Working on your car can be satisfying, especially when you’re tackling issues yourself. Modern vehicles, like Toyotas, come equipped with sophisticated onboard diagnostic systems, often referred to as OBD2. When things go wrong with systems like the wheel speed sensors, your OBD2 system will often alert you with a trouble code. Recently, I dove into diagnosing a potential wheel speed sensor problem on a Toyota, and here’s a breakdown of the process, focusing on accessing the sensor and initial tests.
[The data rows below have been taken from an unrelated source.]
(** * canto-curses: screen layout, focus, input arbitration and text scrolling

    A shallow embedding of [canto_curses/screen.py] (class [Screen]), of
    [canto_curses/text.py] (class [TextBox]) and of [canto_curses/tag.py]
    (class [Tag]), with the properties of the design document and further
    properties of the code stated and proved over it.

    Conventions of the embedding:
    - Python integers are [Z]; the Python 2 operator [/] on integers is floor
      division, which is [Z.div], and raises [ZeroDivisionError] on a zero
      divisor.
    - A Python exception is a value [Raise e] of the [result] type.
    - A window object is a record carrying its identity ([wid]); the
      attributes that [init] stores on it ([pad], [callbacks]) live in a heap
      indexed by that identity, so that two occurrences of one object share
      them.
    - A curses pad is represented by the dimensions it was created with,
      which is what [getmaxyx] returns.  The calls on pads fail as those of
      the curses library do: [newpad] on less than one line or column,
      [move] to a position outside the pad and [overwrite] on a rectangle
      that is empty or does not fit raise [curses.error].
    - The variables behind [callbacks["get_var"]] and
      [callbacks["set_var"]] are one store: the offsets of the text boxes
      and [needs_redraw] live in it side by side.
    - The option store behind [callbacks["get_opt"]] is read through one
      typed accessor per key.
    - The input thread and the main thread are a transition system over the
      attributes they share; the keys the terminal holds for [getch] are
      part of its state.
    - A tag is the list of its stories with its attributes; the tag objects
      live in a store indexed by their identity, and the list of all tags
      holds identities.  The places [sync] sorts the stories by are
      rationals ([Q]): indices and indices and a half.

    The file has three parts: the embedding, the vocabulary and the examples
    the statements use, and the properties. *)

From stdpp Require Import gmap strings list pretty.
From Stdlib Require Import ZArith QArith Qminmax Sorted Lia.

Local Open Scope Z_scope.

(** ** Python values and exceptions *)

Module Py.

Inductive exn : Set :=
  | ZeroDivisionError
  | ValueError
  | AttributeError
  | KeyError
  | NameError
  | IndexError
  | UnknownDim
  | RecursionLimit
  | curses_error        (* curses.error *)
  | OutOfBoundsRead.    (* no exception: the curses library reads outside a
                           pad, and what happens then is not defined *)

Inductive result (A : Type) : Type :=
  | Ok (a : A)
  | Raise (e : exn).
The first hurdle was simply getting to the sensor wires. Initially, it seemed necessary to remove a large interior side panel to gain access. This involved disassembling a significant portion of the interior – a time-consuming and somewhat frustrating task. However, I discovered a potentially simpler approach. It appears that by removing the rear seat and peeling back the carpet, sufficient access to the sensor wiring might be achievable. While not as wide open as removing the entire panel, for those comfortable working by feel, this could save considerable time. I plan to test this theory when reassembling the interior.
For this initial diagnostic session, however, the interior was already partially disassembled. Looking into the rear hatch towards the left side, you can see the access area.
This image, taken from the rear hatch, shows the left side of the interior. The left rear brake light is visible on the left, and the area for the wheel speed sensor is on the right, near the open left rear door.
Getting a closer view, kneeling where the rear seat would normally be and facing the rear of the car, reveals the sensor wiring more clearly. You can see where the wiring comes through from the wheel well and connects to its connector.
With access gained, the next step was to disconnect the sensor connector and measure the sensor’s resistance. Using a multimeter, I measured approximately 1 Kilo-Ohm (KΩ). While the exact specification for a 2002 model year Toyota wasn’t immediately available, referencing the 2005 specification, which ranges from 0.9 to 1.3 KΩ, suggests the sensor resistance is likely within the acceptable range.
To further investigate the sensor’s functionality, I reconnected the connector and employed a vintage piece of diagnostic equipment: a Micronta Transistorized Signal Tracer. This tool, likely dating back to the 1960s or 70s, is essentially an amplifier and speaker with a volume control. Originally designed for tracing audio signals in radios, it can also be adapted for other signal types.
The idea was to use the signal tracer to listen to the signal generated by the wheel speed sensor as the wheel rotates. Wheel speed sensors typically generate a sine wave signal, and the signal tracer should convert this into an audible output. The test proved successful. As the speed increased, both the pitch and volume of the sound from the signal tracer changed accordingly – becoming louder and higher in frequency, as expected from a functioning wheel speed sensor.
However, despite confirming the sensor was producing a signal, the test didn’t reveal any obvious breaks or anomalies in the signal that could explain the original issue. This means there’s no immediate “smoking gun” pointing to a faulty sensor itself.
The next steps involve investigating the right rear sensor for comparison. Accessing this sensor should be simpler, potentially just requiring the removal of the other rear seat. Comparing readings between the left and right rear sensors might reveal further clues. Additionally, clearing the error code for the left rear sensor and observing if it reappears will be crucial.
Finally, a question remains about the symptoms of a cracked tone ring. If the tone ring, which the sensor reads, is cracked but not completely broken, what kind of signal disruption or symptoms would that cause? Understanding this could be the key to diagnosing the underlying problem.